47

Л. С. СИДЯКОВ

О СТАТЬЕ ПУШКИНА «ДЕННИЦА»

(К спорам о Пушкине и Тютчеве)

В продолжающем до сих пор оставаться дискуссионным вопросе об отношении Пушкина к поэзии Ф. И. Тютчева одним из основных аргументов является единственное печатное упоминание Пушкиным его имени — в статье «Денница. Альманах на 1830 год, изданный М. Максимовичем», опубликованной в № 8 «Литературной газеты» 5 февраля 1830 г.: «Из молодых поэтов немецкой школы г. Киреевский упоминает о Шевыреве, Хомякове и Тютчеве. Истинный талант двух первых неоспорим. Но Хомяков написал Ермака, и сия трагедия уже заслуживает особенной критической статьи» (XI, 105).
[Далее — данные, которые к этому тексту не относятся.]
(* ===== verification/Client.v ===== *)
(** * The client of the daemon

    pkg/client/k8sd: the operations of the command line on the daemon of the node.  interface.go
    is the record [Client]; [k8sd] implements it with requests that reach the handlers of the
    API: [query] (query.go) retries while microcluster says that the database is not ready,
    and [NodeStatus] (status.go) takes one status for the answer that the node is not part of
    a cluster.

    What other components may rely on is the class [ClientOk]; ClientFacts.v proves it of
    [k8sd].

    External: the transport ([K8sdReady] and [K8sdRequest] of Effects.v), the encoding of
    requests and responses, the errors of LXD with their text, and the constants of
    microcluster ([ClientErrors]). *)

From S2P Require Import Prelude GoStrings GoNet Config ConfigConvert FileSys Pki PkiNode Arguments Setup Node.
From S2P Require Import Database Csr Effects Snap NodeSetup Token KubeClient Hooks HooksBootstrap Cleanup Api.
From S2P Require Import ApiTokens ApiCluster ApiNodes ApiCertificates.
Import GoStr GoNet Config Convert FileSys Pki PkiNode Arguments Setup Node Database Effects Snap NodeSetup Token.
Import KubeClient Hooks Bootstrap Api ApiTokens ApiCluster ApiNodes ApiCertificates.

Module Client.

(** [api.StatusErrorf], [errors.As] for it with [Status], and [Error]. *)
Class ClientErrors := {
  StatusErrorf : Z → goerr → goerr;
  StatusError_Status : goerr → option Z;
  error_String : goerr → string;
  DatabaseStarting : string }.

(** The status of an error survives what is wrapped around it. *)
Class ClientErrorsOk `{ClientErrors} : Prop := {
  Status_of_StatusErrorf code e : StatusError_Status (StatusErrorf code e) = Some code;
  Status_of_Wrapf fmt args e : StatusError_Status (Wrapf fmt args e) = StatusError_Status e }.

(** ** interface.go *)

(** The status of a node is [None] if it is not part of a cluster. *)
Record Client := mkClient {
  BootstrapCluster : BootstrapClusterRequest → act (string * string);
  GetJoinToken : GetJoinTokenRequest → act string;
  JoinCluster : JoinClusterRequest → act unit;
  RemoveNode : RemoveNodeRequest → act unit;
  NodeStatus : act (option (ApiCluster.NodeStatus * list string));
  ClusterStatus : bool → act ApiCluster.ClusterStatus;
  GetClusterConfig : act GetClusterConfigResponse;
  SetClusterConfig : SetClusterConfigRequest → act unit;
  RefreshCertificatesPlan : list string → act (Z * list string);
  RefreshCertificatesRun : RefreshRunRequest → act Z;
  RefreshCertificatesUpdate : (Field → string) → act unit;
  CertificatesStatus : act (list CertificateStatus * list AuthorityStatus);
  KubeConfig : string → act string;
  SetClusterAPIAuthToken : string → act unit }.

(** ** query.go *)

(** The code of a status. *)
Definition status_code (s : httpStatus) : Z :=
  match s with
  | BadRequest => 400 | Unauthorized => 401 | Forbidden => 403 | InternalError => 500 | Unavailable => 503
  | _ => default 500%Z (node_status_code s)
  end.

(** [WaitUntilReady] with a function that sets a variable of its caller when it is done. *)
Fixpoint WaitUntilGot {A} (ticks : nat) (checkFunc : act (option A)) : act A :=
  match ticks with
  | O => act_lift (Err ctx_Err)
  | S ticks =>
      o ← act_wrapf "wait check failed: %w" [] checkFunc;
      match o with Some a => mret a | None => WaitUntilGot ticks checkFunc end
  end.

Section Query.
Context `{OSEnv, DBEnv, Outside, Csr.CsrEnv, !ClientErrors}.
Context (ticks : nat) (host : Host) (a : App).

(** The daemon runs the access handler of the endpoint, and then its handler; the connection
    is closed when it panics. *)
Definition serve {A} (access : option AccessHandler) (h : handler A) : handler A :=
  match access with
  | Some access => _ ← run_access host a access (λ _, EmptyString); h
  | None => h
  end.
Definition answer_of {A} (r : Response A) : res A :=
  match r with
  | SyncResponse x => Ok x
  | ErrorResponse status e => Err (StatusErrorf (status_code status) e)
  | Panicked => Err (Errorf "EOF" [])
  end.
Definition answered_by {A} (h : handler A) : act A := λ m, let '(r, m) := h m in (answer_of r, m).
Definition Query {A} (method path : string) (access : option AccessHandler) (h : handler A) : act A :=
  _ ← perform (K8sdRequest method path);
  answered_by (serve access h).

Definition isTemporary (e : goerr) : bool :=
  Cleanup.contains DatabaseStarting (error_String e) || Cleanup.contains "Database is not yet ready" (error_String e).
Definition bootstrapPending (e : goerr) : bool := Cleanup.contains "Database is not yet initialized" (error_String e).

Definition query_attempt {A} (method path : string) (access : option AccessHandler) (h : handler A) : act (option A) :=
  r ← act_try (Query method path access h);
  match r with
  | Ok x => mret (Some x)
  | Err e =>
      if isTemporary e then mret None
      else if bootstrapPending e then
        act_lift (Err (Wrapf "the cluster hasn't been initialized yet.  Attempted k8sd query: %s /%s: %w" [method; path] e))
      else act_lift (Err (Wrapf "failed to %s /%s: %w" [method; path] e))
  end.
Definition query {A} (method path : string) (access : option AccessHandler) (h : handler A) : act A :=
  act_wrapf "failed after potential retry: %w" [] (WaitUntilGot ticks (query_attempt method path access h)).
End Query.

(** A request with a body; what it has of headers does not matter to these handlers. *)
Definition request {A} (x : A) : Request A := mkRequest (λ _, EmptyString) (Ok x).
(** A handler that sets the directory of containerd. *)
Definition without_snap {A} (h : Machine → Response A * snap * Machine) : handler A := λ m,
  let '(r, _, m) := h m in (r, m).

(** ** The operations of [k8sd] *)

Section K8sd.
Context `{SetupEnv, DBEnv, Externals, Outside, SnapEnv, TokenEnv, PkiEnv, !Csr.CsrEnv, !MapCodec, !RemoveAnnotations}.
Context `{!CertNames, !CertificatesEnv, !RandRead, !Sha256, !ApiErrors, !ClientErrors}.
Context (remoteAddresses : list string) (order_files : list (string * Field * bool) → list (string * Field * bool))
        (order_configs : list (string * Field * Field) → list (string * Field * Field)).
Context (ticks : nat) (host : Host) (a : App) (st : MState) (rendered : option goerr).

Abbreviation query := (query ticks host a).

(** status.go *)
Definition k8sd_NodeStatus : act (option (ApiCluster.NodeStatus * list string)) :=
  r ← act_try (query "GET" "NodeStatus" None (getNodeStatus a st));
  match r with
  | Ok response => mret (Some response)
  | Err e => if bool_decide (StatusError_Status e = Some 503%Z) then mret None else act_lift (Err e)
  end.
Definition k8sd_ClusterStatus (waitReady : bool) : act ApiCluster.ClusterStatus :=
  WaitUntilGot ticks (
    response ← query "GET" "Cluster" (Some AccessRestrictWorkers) getClusterStatus;
    mret (if negb waitReady || cs_Ready response then Some response else None)).

(** cluster.go *)
Definition ready_first {A} (m : act A) : act A := _ ← act_wrapf "k8sd is not ready: %w" [] (perform K8sdReady); m.

Definition k8sd : Client := {|
  BootstrapCluster req :=
    ready_first (query "POST" "Cluster" None (without_snap (postClusterBootstrap (app_dirs a) (request req))));
  GetJoinToken req :=
    query "POST" "GetJoinToken" (Some AccessRestrictWorkers) (postClusterJoinTokens remoteAddresses host (request req));
  JoinCluster req :=
    ready_first (query "POST" "JoinCluster" None (without_snap (postClusterJoin (app_dirs a) (request req))));
  RemoveNode req := query "POST" "RemoveNode" (Some AccessRestrictWorkers) (postClusterRemove ticks st (request req));
  NodeStatus := k8sd_NodeStatus;
  ClusterStatus := k8sd_ClusterStatus;
  GetClusterConfig := query "GET" "ClusterConfig" (Some AccessRestrictWorkers) getClusterConfig;
  SetClusterConfig req := query "PUT" "ClusterConfig" (Some AccessRestrictWorkers) (putClusterConfig (request req));
  RefreshCertificatesPlan certs := query "POST" "RefreshCerts/Plan" None (postRefreshCertsPlan a (request certs));
  RefreshCertificatesRun req :=
    query "POST" "RefreshCerts/Run" None
      (SyncManualResponseWithSignal rendered (postRefreshCertsRun order_files order_configs ticks host a st (request req)));
  RefreshCertificatesUpdate req :=
    query "POST" "RefreshCerts/Update" None
      (SyncManualResponseWithSignal rendered (postRefreshCertsUpdate order_files order_configs host a st (request req)));
  CertificatesStatus := query "GET" "CertsStatus" None (getCertificatesStatus a);
  KubeConfig server := query "GET" "Kubeconfig" (Some AccessRestrictWorkers) (getKubeconfig st (request server));
  SetClusterAPIAuthToken token := query "POST" "ClusterAPI/SetAuthToken" None (postSetClusterAPIAuthToken (request token)) |}.
End K8sd.
End Client.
Ю. Н. Тынянов, выдвинувший в статье 1923 г. «Пушкин и Тютчев»1 концепцию непримиримого противоборства обоих поэтов, рассматривал это упоминание как важнейшее звено в системе своих, преимущественно косвенных, доказательств. Статья «Денница», по мысли ученого, не оставляет места «сомнениям в характере отношений Пушкина к Тютчеву»: трактуя упоминание о нем, он приходит к категорическому выводу о том, что Пушкин «прямо отказывает в истинном таланте Тютчеву».2 Значение решающего аргумента упоминание о Тютчеве в статье «Денница» сохраняет для Ю. Н. Тынянова и в вопросе о публикации в пушкинском «Современнике» цикла «Стихотворений, присланных из Германии», обычно рассматривавшейся как свидетельство благосклонного отношения Пушкина к своему младшему собрату; Тютчев, считает он, в 1836 г. был для Пушкина «достаточно ему известным и притом таким поэтом, о котором он уже раз отозвался и отозвался неблагоприятно, за шесть лет до того». «Казалось бы, — пишет Ю. Н. Тынянов в другом

48

месте своей статьи, — после того как в 1914 году документально удостоверена принадлежность Пушкину характерного отзыва о Тютчеве, легенда о старшем поэте, благословляющем младшего, должна бы отпасть».3

Г. И. Чулков, первым противопоставивший свою точку зрения тыняновской, возражал против того, будто Пушкин когда-либо прямо оценивал творчество Тютчева; контекст, в котором упоминается его имя в статье «Денница» он рассматривал лишь как свидетельство того, что «Пушкин еще не составил тогда, в 1830 году, своего мнения о Тютчеве. <...> Со свойственной ему осторожностью Пушкин не спешил высказываться о новом поэте...».4

Но трактовка упоминания имени Тютчева в качестве «отзыва» о нем является в настоящее время более или менее общепринятой, даже в тех случаях, когда исследователи и не принимают концепцию Ю. Н. Тынянова полностью.5

Между тем, цитируемое место пушкинской статьи не дает достаточных оснований для тех выводов, которые были из него сделаны. Показательно, что никто из писавших по этому вопросу должным образом не сличил пушкинский текст с вызвавшим его местом статьи И. В. Киреевского, изложением которого он является. Слова Киреевского, если и цитировались, то не в полном объеме, к которому отсылает соответствующий пушкинский текст. Кроме того, для правильного понимания последнего необходимо должным образом представлять характер и задачи статьи «Денница», текст которой в большей своей части отнюдь не может восприниматься как прямые оценочные суждения Пушкина.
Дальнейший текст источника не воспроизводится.